EXERCISE> Your answer is to be every line of the material that includes the string "PyFloat".

DATA FOR ANALYSIS>
(** The list of a show: in the order of the numbers, none twice, keyed as playback looks episodes up; every stored episode with what was played of it, and, when none is stored,
    one for each up to the show's count. *)
Theorem Episodes_listed d a : well_keyed (rows_of d) ->
  let l := Episodes d a in
  StronglySorted Z.lt (map e_number l) /\ (forall e, e ∈ l -> e_key e = itoa (e_number e)) /\
  (forall key r, rows_of d !! (a, key) = Some r -> exists e, e ∈ l /\ core e = core_of d a key (number r)) /\
  (rows_for a (rows_of d) = [] -> forall n, 1 <= n <= Z.min (EpisodeCount (show_of d)) 5000 -> exists e, e ∈ l /\ e_number e = n /\ e_key e = itoa n).
Proof.
  intros Ht. cbn zeta. unfold Episodes. destruct (rows_for a (rows_of d)) as [|x l] eqn:El.
  - split_and!.
    + apply asItself_sorted. unfold plannedEpisodes. rewrite map_map. apply seq_sorted.
    + intros e He. apply in_asItself in He as (e' & He' & Heq). apply list_elem_of_fmap in He' as (i & -> & _). unfold core in Heq. cbn in Heq. by injection Heq as <- <- _.
    + intros key r Hr. apply rows_for_spec in Hr. rewrite El in Hr. by apply elem_of_nil in Hr.
    + intros _ n Hn. assert (Hin : exists e, e ∈ plannedEpisodes d a /\ e_number e = n /\ e_key e = itoa n).
      { eexists. split; [apply list_elem_of_fmap; exists (Z.to_nat n); split; [reflexivity|apply elem_of_seq; lia]|]. cbn. by rewrite Z2Nat.id by lia. }
      destruct Hin as (e & He & Hnum & Hkey). destruct (asItself_in d _ e He) as (e' & He' & Heq). exists e'. split; [done|]. unfold core in Heq. injection Heq as -> -> _. done.
  - rewrite <-El. assert (Hne : rows_for a (rows_of d) <> []) by (by rewrite El). split_and!.
    + apply asItself_sorted, padded_sorted; [done|by apply rows_for_sorted].
    + intros e He. apply in_asItself in He as (e' & He' & Heq). unfold core in Heq. injection Heq as <- <- _.
      destruct (padToCount_app d (map (fun x => listed_row d a x.1 x.2) (rows_for a (rows_of d)))) as (ns & Hp & _). rewrite Hp in He'.
      apply elem_of_app in He' as [He'|He']; apply list_elem_of_fmap in He' as (y & -> & Hy); [|done]. cbn. destruct y as [key r]. apply rows_for_spec in Hy. by apply (Ht (a, key)).
    + intros key r Hr. apply rows_for_spec in Hr. destruct (padToCount_app d (map (fun x => listed_row d a x.1 x.2) (rows_for a (rows_of d)))) as (ns & -> & _).
      destruct (asItself_in d (map (fun x => listed_row d a x.1 x.2) (rows_for a (rows_of d)) ++ map (planned_row d) ns) (listed_row d a key r)) as (e & He & Hc).
      { apply elem_of_app. left. apply list_elem_of_fmap. by exists (key, r). }
      exists e. split; [done|]. by rewrite Hc.
    + done.
Qed.
(** Buckets from [bi] down to the first, until [k] nodes are found. *)
Fixpoint closest_loop (order : list node -> list node) (filter : node -> bool) (k : Z) (tbl : table) (bi : nat) (ret : list node) : list node :=
  if k <=? Z.of_nat (length ret) then ret
  else
    let ret := ret ++ List.filter filter (order (match buckets tbl !! bi with Some b => nodes b | None => [] end)) in
    match bi with O => ret | S bi => closest_loop order filter k tbl bi ret end.

Definition first_bucket (tbl : table) (target : T) : nat :=
  if bool_decide (target = rootID tbl) then Nat.pred (length (buckets tbl)) else default O (bucketForID tbl target).

Definition closestNodes (order : list node -> list node) (tbl : table) (k : Z) (target : T) (filter : node -> bool) : list node :=
  let ret := closest_loop order filter k tbl (first_bucket tbl target) [] in
  if k <? Z.of_nat (length ret) then take (Z.to_nat k) ret else ret.

(** ** The server *)

Inductive node_error := IsSelf | HasZeroId | NotSecure | DidNotRespond.

Section server.
Context (NoSecurity : bool) (order : list node -> list node).

Definition IsSecure (n : node) : bool := default false (NodeIdSecure (Id n) (IP (Addr_ n))).

Definition nodeErr (self : T) (n : node) : option node_error :=
  if bool_decide (Id n = self) then Some IsSelf
  else if IsZero (Id n) then Some HasZeroId
  else if negb (NoSecurity || IsSecure n) then Some NotSecure
  else if failedLastQuestionablePing n then Some DidNotRespond
  else None.

Definition nodeIsBad (self : T) (n : node) : bool := match nodeErr self n with Some _ => true | None => false end.

Definition minute : Z := 60000000000.

(** [time.Since(t) < 15*time.Minute]; the zero time is longer ago than that. *)
Definition recent (now : Z) (t : option Z) : bool := match t with Some t => now - t <? 15 * minute | None => false end.

Definition IsGood (self : T) (now : Z) (n : node) : bool :=
  if nodeIsBad self n then false
  else recent now (lastGotResponse n) || match lastGotResponse n with None => false | Some _ => recent now (lastGotQuery n) end.

Definition IsQuestionable (self : T) (now : Z) (n : node) : bool := negb (IsGood self now n) && negb (nodeIsBad self n).

(** The nodes of a full bucket, gone through until one has made way: whether none has. *)
Fixpoint make_room (now : Z) (n : node) (i : nat) (l : list node) (tbl : table) : option (table * bool) :=
  match l with
  | [] => Some (tbl, true)
  | bn :: l =>
      tbl ← (if nodeIsBad (rootID tbl) bn || (IsGood (rootID tbl) now n && match lastGotResponse bn with None => true | Some _ => false end)
             then dropNode tbl bn else Some tbl);
      b ← buckets tbl !! i;
      if k tbl <=? Len b then make_room now n i l tbl else Some (tbl, false)
  end.

Inductive update_error := IdIsNil | NotAdding | OwnId | NodeIsBad | NoRoom.

(** [Server.addNode]: [None] is a panic. *)
Definition server_addNode (now : Z) (tbl : table) (n : node) : option (table * option update_error) :=
  if nodeIsBad (rootID tbl) n then Some (tbl, Some NodeIsBad)
  else
    i ← bucketForID tbl (Id n);
    b ← buckets tbl !! i;
    r ← (if k tbl <=? Len b then make_room now n i (order (nodes b)) tbl else Some (tbl, false));
    let '(tbl, full) := (r : table * bool) in
    if full then Some (tbl, Some NoRoom)
    else match addNode now tbl n with Ok tbl => Some (tbl, None) | Err _ => None end.

(** What a packet or a failed ping notes of a node. *)
Inductive change := GotResponse | GotQuery | Nothing | FailedPing.

Definition update (c : change) (now : Z) (n : node) : node :=
  match c with
  | GotResponse => mkNode (Id n) (Addr_ n) (lastGotQuery n) (Some now) (i64_add (numReceivesFrom n) 1) false
  | GotQuery => mkNode (Id n) (Addr_ n) (Some now) (lastGotResponse n) (i64_add (numReceivesFrom n) 1) (failedLastQuestionablePing n)
  | Nothing => n
  | FailedPing => mkNode (Id n) (Addr_ n) (lastGotQuery n) (lastGotResponse n) (numReceivesFrom n) true
  end.

Fixpoint update_first (p : node -> bool) (f : node -> node) (l : list node) : list node :=
  match l with [] => [] | n :: l => if p n then f n :: l else n :: update_first p f l end.

Definition updateNode (now : Z) (tbl : table) (addr : Addr) (id : option T) (tryAdd : bool) (c : change) : option (table * option update_error) :=
  match id with
  | None => Some (tbl, Some IdIsNil)
  | Some id =>
      match getNode tbl addr id with
      | Some _ =>
          i ← bucketForID tbl id;
          b ← buckets tbl !! i;
          Some (set_bucket tbl i (mkBucket (lastChanged b) (update_first (hasAddrAndID addr id) (update c now) (nodes b))), None)
      | None =>
          if negb tryAdd then Some (tbl, Some NotAdding)
          else if bool_decide (id = rootID tbl) then Some (tbl, Some OwnId)
          else server_addNode now tbl (update c now (mkNode id addr None None 0 false))
      end
  end.

(** [NodeRespondedToPing] of a reply. *)
Definition NodeRespondedToPing (now : Z) (tbl : table) (addr : Addr) (id : T) : option table :=
  if bool_decide (id = rootID tbl) then Some tbl
  else
    i ← bucketForID tbl id;
    b ← buckets tbl !! i;
    match GetNode b addr id with
    | None => Some tbl
    | Some _ => Some (set_bucket tbl i (mkBucket (Some now) (nodes b)))
    end.

Definition closestGoodNodes (now : Z) (tbl : table) (k : Z) (target : T) (filter : Addr -> bool) : list node :=
  closestNodes order tbl k target (fun n => IsGood (rootID tbl) now n && filter (Addr_ n)).

Definition notBadNodes (tbl : table) : list node :=
  List.filter (fun n => negb (nodeIsBad (rootID tbl) n)) (concat (map (fun b => order (nodes b)) (buckets tbl))).

Definition shouldStopRefreshingBucket (tbl : table) (i : nat) (closed : bool) : bool :=
  if closed then true
  else match buckets tbl !! i with
    | Some b => (Len b =? k tbl) && forallb (fun n => negb (nodeIsBad (rootID tbl) n)) (nodes b)
    | None => false
    end.
End server.

(** A server's table when it begins ([NewServer]). *)
Definition no_nodes : bucket := mkBucket None [].
Definition new_table (id : T) : table := mkTable id 8 (replicate 160 no_nodes) ∅.
Lemma kad_reachable_good s : reachable s -> good s.
Proof using Horder.
  induction 1 as [id Hid|s s' _ IH Hs]; [|by eapply kad_step_good]. split; cbn.
  - by apply new_table_ok.
  - apply Bep44.empty_store.
  - done.
  - lia.
  - intros a t Hin. by apply elem_of_empty in Hin.
Qed.
End reachable.


(** A query to announce or to put, with arguments, whose token is good for the address it came from. *)
Definition by_token `{Digest} (ts : tokenServer) (now : Z) (m : Msg) (source : Addr) : Prop :=
  exists a, A m = Some a /\ (Q m = "announce_peer" \/ Q m = "put") /\ ValidToken ts now (Token a) (IP source) = Some true.

(** Nothing is announced or stored without a token.  A packet that changes the peers on record, or puts an item, is a query to announce or
    to put whose token the server gave that address lately. *)
Theorem changed_by_token `{Digest} `{Signing} c order ts s now source m s' r (Hp : processPacket c order now ts s source m = Done s' r)
    (Hchange : peers_ s' <> peers_ s \/ exists t i, store_ s' !! t = Some i /\ store_ s !! t <> Some i) :
  by_token ts now m source.
Proof.
  assert (forall v, peers_ v = peers_ s -> (forall t i, store_ v !! t = Some i -> store_ s !! t = Some i) -> Done v r = Done s' r -> by_token ts now m source) as Hsame.
  { intros v Hv Hst [= ->]. exfalso. destruct Hchange as [Hc|(t & i & Hi & Hni)]; [done|]. by apply Hni, Hst. }
  unfold processPacket in Hp. destruct (String.eqb (Y m) "q").
  - unfold handleQuery in Hp. destruct (updateNode _ _ _ _ _ _ _ _) as [[t e]|]; [|done]. set (s1 := set_table t s) in *.
    assert (forall v x, v = s1 -> Done v x = Done s' r -> by_token ts now m source) as Hs1 by (intros v x -> [= <- <-]; by apply (Hsame s1)).
    destruct (OnQuery c m); [|by eapply Hs1, Hp]. destruct (Passive c); [by eapply Hs1, Hp|]. cbn [negb] in Hp. destruct (String.eqb (Q m) "ping"); [by eapply Hs1, Hp|].
    assert (forall r0, reply_nodes c order now s1 m source r0 = Done s' r -> s' = s1) as Hrep by (intros r0; unfold reply_nodes; destruct (setReturnNodes _ _ _ _ _ _ _); by intros [= <- _]).
    destruct (String.eqb (Q m) "get_peers").
    { assert (s' = s1) as ->; [|by apply (Hs1 s1 r)]. unfold get_peers in Hp. destruct (A m) as [a|]; [|by injection Hp as <- _]. unfold or_panic in Hp.
      match type of Hp with context [match ?o with Some _ => _ | None => Panics end] => destruct o as [r0|] end; [|done]. destruct (Values r0); [by apply Hrep in Hp|by injection Hp as <- _]. }
    destruct (String.eqb (Q m) "find_node"); [apply Hrep in Hp as ->; by apply (Hs1 s1 r)|].
    destruct (String.eqb_spec (Q m) "announce_peer") as [Hq|_].
    { unfold announce_peer, or_panic in Hp. destruct (A m) as [a|] eqn:Ham; [|done]. destruct (ValidToken ts now (Token a) (IP source)) as [[|]|] eqn:Hv; [|by eapply Hs1, Hp|done]. exists a. split_and!; [done|by left|done]. }
    destruct (String.eqb_spec (Q m) "put") as [Hq|_].
    { unfold put, or_panic in Hp. destruct (A m) as [a|] eqn:Ham; [|done]. destruct (ValidToken ts now (Token a) (IP source)) as [[|]|] eqn:Hv; [|by eapply Hs1, Hp|done]. exists a. split_and!; [done|by right|done]. }
    destruct (String.eqb (Q m) "get"); [|by eapply Hs1, Hp].
    unfold get, or_panic in Hp. destruct (A m) as [a|]; [|by eapply Hs1, Hp]. destruct (setReturnNodes _ _ _ _ _ _ _) as [r0|]; [|by eapply Hs1, Hp]. destruct (createToken ts (IP source) now); [|done].
    destruct (Bep44.Get now (Exp c) (store_ s1) (a_Target a)) as [i found] eqn:Hget.
    assert (forall x, Done (set_store i s1) x = Done s' r -> by_token ts now m source) as Hgot.
    { intros x [= <- <-]. apply (Hsame (set_store i s1)); [done| |done]. intros u j. cbn. unfold Bep44.Get in Hget. destruct (store_ s1 !! a_Target a) as [it|]; [|by injection Hget as <- _].
      destruct (_ <? _); injection Hget as <- _; [done|]. by intros [_ Hj]%lookup_delete_Some. }
    destruct found as [it|]; [|by eapply Hgot, Hp]. match type of Hp with context [if ?b then _ else _] => destruct b end; [by eapply Hgot, Hp|].
    destruct (MustMarshal (Bep44.V it)); [by eapply Hgot, Hp|done].
  - destruct (negb _); [injection Hp as <- <-; by apply (Hsame s)|]. destruct (updateNode _ _ _ _ _ _ _ _) as [[t e]|]; [|done]. injection Hp as <- <-. by refine (Hsame _ _ _ eq_refl).
Qed.
Definition of_Z (z : Z) : float :=
  SF2Prim (binary_normalize prec emax z 0 false).

(** The integer part of a finite float, toward zero. *)
Definition trunc (x : float) : res Z :=
  match Prim2SF x with
  | S754_zero _ => Ok 0
  | S754_finite s m e =>
      let v := match e with
               | Z0 => Zpos m
               | Zpos p => Z.shiftl (Zpos m) (Zpos p)
               | Zneg p => Z.shiftr (Zpos m) (Zpos p)
               end in
      Ok (if s then - v else v)
  | S754_infinity _ => Raise OverflowError
  | S754_nan => Raise (ValueError msg_nan_to_int)
  end.

#[global] Instance b64_float : PyFloat float := {|
  flit := of_Z;
  of_int z :=
    let x := of_Z z in
    if PrimFloat.is_infinity x then Raise OverflowError else Ok x;
  fadd := PrimFloat.add;
  fsub := PrimFloat.sub;
  fmul := PrimFloat.mul;
  fdiv := PrimFloat.div;
  fis_zero x := PrimFloat.eqb x 0%float;
  fgt x y := PrimFloat.ltb y x;
  to_int := trunc
|}.

End Binary64.

(** ** The camera *)

Record CameraParams (F : Type) := {
  focal_length_mm : F;
  sensor_width_mm : F;
  sensor_height_mm : F;
  camera_height_mm : F;
  ground_distance_mm : F
}.
Arguments focal_length_mm {F} _.
Arguments sensor_width_mm {F} _.
Arguments sensor_height_mm {F} _.
Arguments camera_height_mm {F} _.
Arguments ground_distance_mm {F} _.

(** The camera of [main.py]. *)
Definition main_camera {F} `{PyFloat F} : CameraParams F := {|
  focal_length_mm := flit 15;
  sensor_width_mm := flit 36;
  sensor_height_mm := flit 24;
  camera_height_mm := flit 1600;
  ground_distance_mm := flit 2000
|}.

(** ** The geometry solver *)

Section Solver.
Context {F : Type} `{PyFloat F}.
Open Scope res_scope.
(** * quicklang-bot: message routing, command registry, configuration, logger

    A shallow embedding of
      - [src/lib/TelegramBotService.ts]  (registry and router),
      - [src/config/envConfig.ts]        (environment configuration),
      - [src/helpers/logger.ts]          (logger),
    together with the fragment of the JavaScript runtime and of the
    chat-transport client that these files call into.

    Strings are sequences of code units restricted to U+0000..U+00FF, one
    [ascii] per code unit.  User callbacks are opaque: a callback is named
    by an identifier and an invocation is recorded in a trace. *)

From Stdlib Require Import Ascii String.
From stdpp Require Import base option list strings gmap.

Local Open Scope string_scope.

(** ** The JavaScript runtime, as far as the sources use it *)

Module JS.

(** [String.prototype.toLowerCase] on one code unit of the Latin-1 range:
    A-Z, and the accented capitals U+00C0..U+00DE except the
    multiplication sign U+00D7, move up by 32. *)
Definition isUpperCase (c : ascii) : bool :=
  let n := nat_of_ascii c in
  (((65 <=? n) && (n <=? 90))
   || ((192 <=? n) && (n <=? 222) && negb (n =? 215)))%nat.

Definition charToLowerCase (c : ascii) : ascii :=
  if isUpperCase c then ascii_of_nat (nat_of_ascii c + 32) else c.

Fixpoint toLowerCase (s : string) : string :=
  match s with
  | EmptyString => EmptyString
  | String c s' => String (charToLowerCase c) (toLowerCase s')
  end.

(** [s.startsWith(p)]. *)
Definition startsWith (s p : string) : bool := String.prefix p s.

(** [s.includes(needle)]: some suffix of [s] starts with [needle]. *)
Fixpoint includes (s needle : string) : bool :=
  startsWith s needle
  || match s with
     | EmptyString => false
     | String _ s' => includes s' needle
     end.

(** Truthiness of an optional string: [undefined] and [''] are falsy. *)
Definition truthy (v : option string) : bool :=
  match v with
  | Some (String _ _) => true
  | _ => false
  end.

(** [v || d] for an optional string [v]. *)
Definition or_else (v : option string) (d : string) : string :=
  match v with
  | Some (String c s) => String c s
  | _ => d
  end.

(** *** Regular expressions

    The fragment of the pattern language modelled here: a disjunction of
    alternatives, each a sequence of the assertions [^] and [$], the
    wildcard [.] and literal characters.  Patterns that use any other
    syntax character are outside the fragment, and so are flags: a pattern
    here is neither global nor sticky, so [test] and [exec] always search
    from the start of the input and leave the pattern as it was. *)

Inductive atom : Type :=
| AssertStart            (* ^ *)
| AssertEnd              (* $ *)
| AnyChar                (* . *)
| Lit (c : ascii).

Definition alternative : Type := list atom.

Record RegExp : Type := mkRegExp { disjunction : list alternative }.

(** The syntax characters of the pattern grammar:  ^ $ \ . * + ? ( ) [ ] { } |  *)
Definition isSyntaxCharacter (c : ascii) : bool :=
  bool_decide (c ∈ list_ascii_of_string "^$\.*+?()[]{}|").

Definition atom_of_char (c : ascii) : option atom :=
  if Ascii.eqb c "^" then Some AssertStart
  else if Ascii.eqb c "$" then Some AssertEnd
  else if Ascii.eqb c "." then Some AnyChar
  else if isSyntaxCharacter c then None
  else Some (Lit c).

(** Parsing a pattern source.  [None]: the source is outside the fragment,
    which covers the sources that [new RegExp] rejects. *)
Fixpoint parse (src : string) : option (list alternative) :=
  match src with
  | EmptyString => Some [[]]
  | String c src' =>
      match parse src' with
      | None => None
      | Some alts =>
          if Ascii.eqb c "|" then Some ([] :: alts)
          else
            match atom_of_char c, alts with
            | Some a, alt :: rest => Some ((a :: alt) :: rest)
            | _, _ => None
            end
      end
  end.

(** [new RegExp(src)]. *)
Definition RegExp_new (src : string) : option RegExp :=
  mkRegExp <$> parse src.

(** Line terminators of the Latin-1 range: LF and CR. *)
Definition isLineTerminator (c : ascii) : bool :=
  let n := nat_of_ascii c in ((n =? 10) || (n =? 13))%nat.

(** Does [alt] match at position [pos] of the input, [rest] being the
    input from that position on? *)
Fixpoint match_alternative (alt : alternative) (pos : nat) (rest : string)
  : bool :=
  match alt with
  | [] => true
  | AssertStart :: alt' => (pos =? 0)%nat && match_alternative alt' pos rest
  | AssertEnd :: alt' =>
      match rest with
      | EmptyString => match_alternative alt' pos rest
      | String _ _ => false
      end
  | AnyChar :: alt' =>
      match rest with
      | EmptyString => false
      | String c rest' =>
          negb (isLineTerminator c) && match_alternative alt' (S pos) rest'
      end
  | Lit c :: alt' =>
      match rest with
      | EmptyString => false
      | String c' rest' =>
          Ascii.eqb c c' && match_alternative alt' (S pos) rest'
      end
  end.

Definition match_at (re : RegExp) (pos : nat) (rest : string) : bool :=
  existsb (fun alt => match_alternative alt pos rest) (disjunction re).

(** The search of [exec]/[test]: try position [pos], then the next one,
    up to and including the end of the input. *)
Fixpoint search (re : RegExp) (pos : nat) (rest : string) : bool :=
  match_at re pos rest
  || match rest with
     | EmptyString => false
     | String _ rest' => search re (S pos) rest'
     end.

(** [re.test(text)], equally [re.exec(text) !== null]. *)
Definition RegExp_test (re : RegExp) (text : string) : bool :=
  search re 0 text.

End JS.

Import JS.

(** ** The chat-transport client (package node-telegram-bot-api)

    The part of the client object that [TelegramBotService] drives: the
    listeners added with [on], the pattern callbacks added with [onText]
    and the command menus handed to [setMyCommands].  [L] is the type of
    event listeners and [C] the type of pattern callbacks. *)

Module TelegramBot.

Record Message : Type := mkMessage {
  message_id : Z;
  chat_id : Z;
  text : option string            (* [text?: string] *)
}.

Record BotCommand : Type := mkBotCommand {
  command : string;
  description : string
}.

Record ConstructorOptions : Type := mkOptions {
  polling : bool;
  onlyFirstMatch : bool           (* absent counts as [false] *)
}.

Section Client.
Context {L C : Type}.

Record t : Type := mkBot {
  token : string;
  options : ConstructorOptions;
  listeners : list (string * L);
  textRegexpCallbacks : list (RegExp * C);
  myCommands : list (list BotCommand)   (* one entry per [setMyCommands] call *)
}.

(** [new TelegramBot(token, options)]. *)
Definition new (tok : string) (opts : ConstructorOptions) : t :=
  {| token := tok; options := opts; listeners := [];
     textRegexpCallbacks := []; myCommands := [] |}.
(** * Church-year calendar of the Kirkkovuosi API: computus, calendar
      generation and date resolution.

    The development embeds [services/computus.js] (Easter date, date
    helpers, [generateChurchYear], [getYearCycle], [getChurchYearStart]) and
    the date resolver of [services/resolver.js] ([resolveDate],
    [prioritizeEntries], [findPrecedingSunday]).

    A JavaScript [Date] built by [makeDate] sits at midnight UTC, and every
    operation of the program keeps it there, so a date is modelled by its
    day number: the number of days since 1970-01-01 (the time value divided
    by 86400000).  Numbers are exact integers: the rounding of doubles and
    the end of the time range of [Date] (years beyond +-270000) are outside
    the model. *)

From Stdlib Require Import ZArith Lia List Bool String Ascii Permutation.
From Stdlib Require Import Sorted DecimalString DecimalPos.
Import ListNotations.
Open Scope string_scope.
Open Scope Z_scope.

(** ** Day arithmetic of ECMA-262 (section "Time Values and Time Range") *)

Module Ecma.

(** [DayFromYear y]: day number of January 1st of year [y]. *)
Definition DayFromYear (y : Z) : Z :=
  365 * (y - 1970) + (y - 1969) / 4 - (y - 1901) / 100 + (y - 1601) / 400.

Definition InLeapYear (y : Z) : Z :=
  if ((y mod 4 =? 0) && negb (y mod 100 =? 0)) || (y mod 400 =? 0)
  then 1 else 0.

(** [YearFromTime]: the largest year whose first day is not after [t].  The
    estimate by the mean year length is off by at most one. *)
Definition YearFromDay (t : Z) : Z :=
  let y0 := 1970 + (t * 400) / 146097 in
  if DayFromYear (y0 + 1) <=? t then y0 + 1
  else if t <? DayFromYear y0 then y0 - 1
  else y0.

Definition DayWithinYear (t : Z) : Z := t - DayFromYear (YearFromDay t).

(** First day (within the year) of month [m], 0 = January. *)
Definition MonthStart (leap m : Z) : Z :=
  if m =? 0 then 0
  else if m =? 1 then 31
  else if m =? 2 then 59 + leap
  else if m =? 3 then 90 + leap
  else if m =? 4 then 120 + leap
  else if m =? 5 then 151 + leap
  else if m =? 6 then 181 + leap
  else if m =? 7 then 212 + leap
  else if m =? 8 then 243 + leap
  else if m =? 9 then 273 + leap
  else if m =? 10 then 304 + leap
  else 334 + leap.

Definition MonthFromDay (t : Z) : Z :=
  let d := DayWithinYear t in
  let leap := InLeapYear (YearFromDay t) in
  if d <? 31 then 0
  else if d <? 59 + leap then 1
  else if d <? 90 + leap then 2
  else if d <? 120 + leap then 3
  else if d <? 151 + leap then 4
  else if d <? 181 + leap then 5
  else if d <? 212 + leap then 6
  else if d <? 243 + leap then 7
  else if d <? 273 + leap then 8
  else if d <? 304 + leap then 9
  else if d <? 334 + leap then 10
  else 11.

Definition DateFromDay (t : Z) : Z :=
  DayWithinYear t
  - MonthStart (InLeapYear (YearFromDay t)) (MonthFromDay t) + 1.

(** [WeekDay]: 0 = Sunday; 1970-01-01 was a Thursday. *)
Definition WeekDay (t : Z) : Z := (t + 4) mod 7.

(** [MakeDay year month date], month counted from 0 and carried into the
    year, the day of the month carried into the following days. *)
Definition MakeDay (year month date : Z) : Z :=
  let ym := year + month / 12 in
  let mn := month mod 12 in
  DayFromYear ym + MonthStart (InLeapYear ym) mn + date - 1.

(** [Date.UTC(year, month, date)]: a year from 0 to 99 means 1900 + year. *)
Definition FullYear (year : Z) : Z :=
  if (0 <=? year) && (year <=? 99) then 1900 + year else year.

Definition UTC (year month date : Z) : Z :=
  let yr := FullYear year in
  MakeDay yr month date.

End Ecma.

(** ** Computus: [services/computus.js] *)

Definition Date := Z.

(** [easterSunday], first the month and the day that it computes, then the
    date it makes of them.  JavaScript [%] is the truncated remainder;
    [Math.floor(x / n)] with a positive [n] is the floor quotient. *)
Definition easterSunday_month_day (year : Z) : Z * Z :=
  let a := Z.rem year 19 in
  let b := year / 100 in
  let c := Z.rem year 100 in
  let d := b / 4 in
  let e := Z.rem b 4 in
  let f := (b + 8) / 25 in
  let g := (b - f + 1) / 3 in
  let h := Z.rem (19 * a + b - d - g + 15) 30 in
  let i := c / 4 in
  let k := Z.rem c 4 in
  let l := Z.rem (32 + 2 * e + 2 * i - h - k) 7 in
  let m := (a + 11 * h + 22 * l) / 451 in
  let month := (h + l - 7 * m + 114) / 31 in
  let day := Z.rem (h + l - 7 * m + 114) 31 + 1 in
  (month, day).

Definition makeDate (year month day : Z) : Date :=
  Ecma.UTC year (month - 1) day.

Definition easterSunday (year : Z) : Date :=
  let '(month, day) := easterSunday_month_day year in
  makeDate year month day.

(** [setUTCDate(getUTCDate() + days)] on a copy of the date. *)
Definition addDays (date : Date) (days : Z) : Date :=
  Ecma.MakeDay (Ecma.YearFromDay date) (Ecma.MonthFromDay date)
               (Ecma.DateFromDay date + days).

Definition dayOfWeek (date : Date) : Z := Ecma.WeekDay date.

Definition nearestSunday (date : Date) : Date :=
  let dow := dayOfWeek date in
  if dow =? 0 then date
  else if dow <=? 3 then addDays date (- dow)
  else addDays date (7 - dow).

Definition sundayOnOrBefore (date : Date) : Date :=
  let dow := dayOfWeek date in
  addDays date (- dow).

Definition sundayOnOrAfter (date : Date) : Date :=
  let dow := dayOfWeek date in
  if dow =? 0 then date else addDays date (7 - dow).

Definition weekdayOnOrBefore (date : Date) (weekday : Z) : Date :=
  let dow := dayOfWeek date in
  let diff := Z.rem (dow - weekday + 7) 7 in
  addDays date (- diff).

Definition weekdayOnOrAfter (date : Date) (weekday : Z) : Date :=
  let dow := dayOfWeek date in
  let diff := Z.rem (weekday - dow + 7) 7 in
  addDays date diff.

Definition saturdayOnOrBefore (date : Date) : Date :=
  weekdayOnOrBefore date 6.

(** [formatDate] prints year, month and day of the month; month and day
    always take two digits, so two strings are equal exactly when the three
    numbers are.  The string is kept as the triple. *)
Definition DateStr := (Z * Z * Z)%type.

Definition formatDate (date : Date) : DateStr :=
  (Ecma.YearFromDay date, Ecma.MonthFromDay date + 1, Ecma.DateFromDay date).

Definition parseDate (str : DateStr) : Date :=
  let '(y, m, d) := str in makeDate y m d.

RESULT>
#[global] Instance b64_float : PyFloat float := {|
Definition main_camera {F} `{PyFloat F} : CameraParams F := {|
Context {F : Type} `{PyFloat F}.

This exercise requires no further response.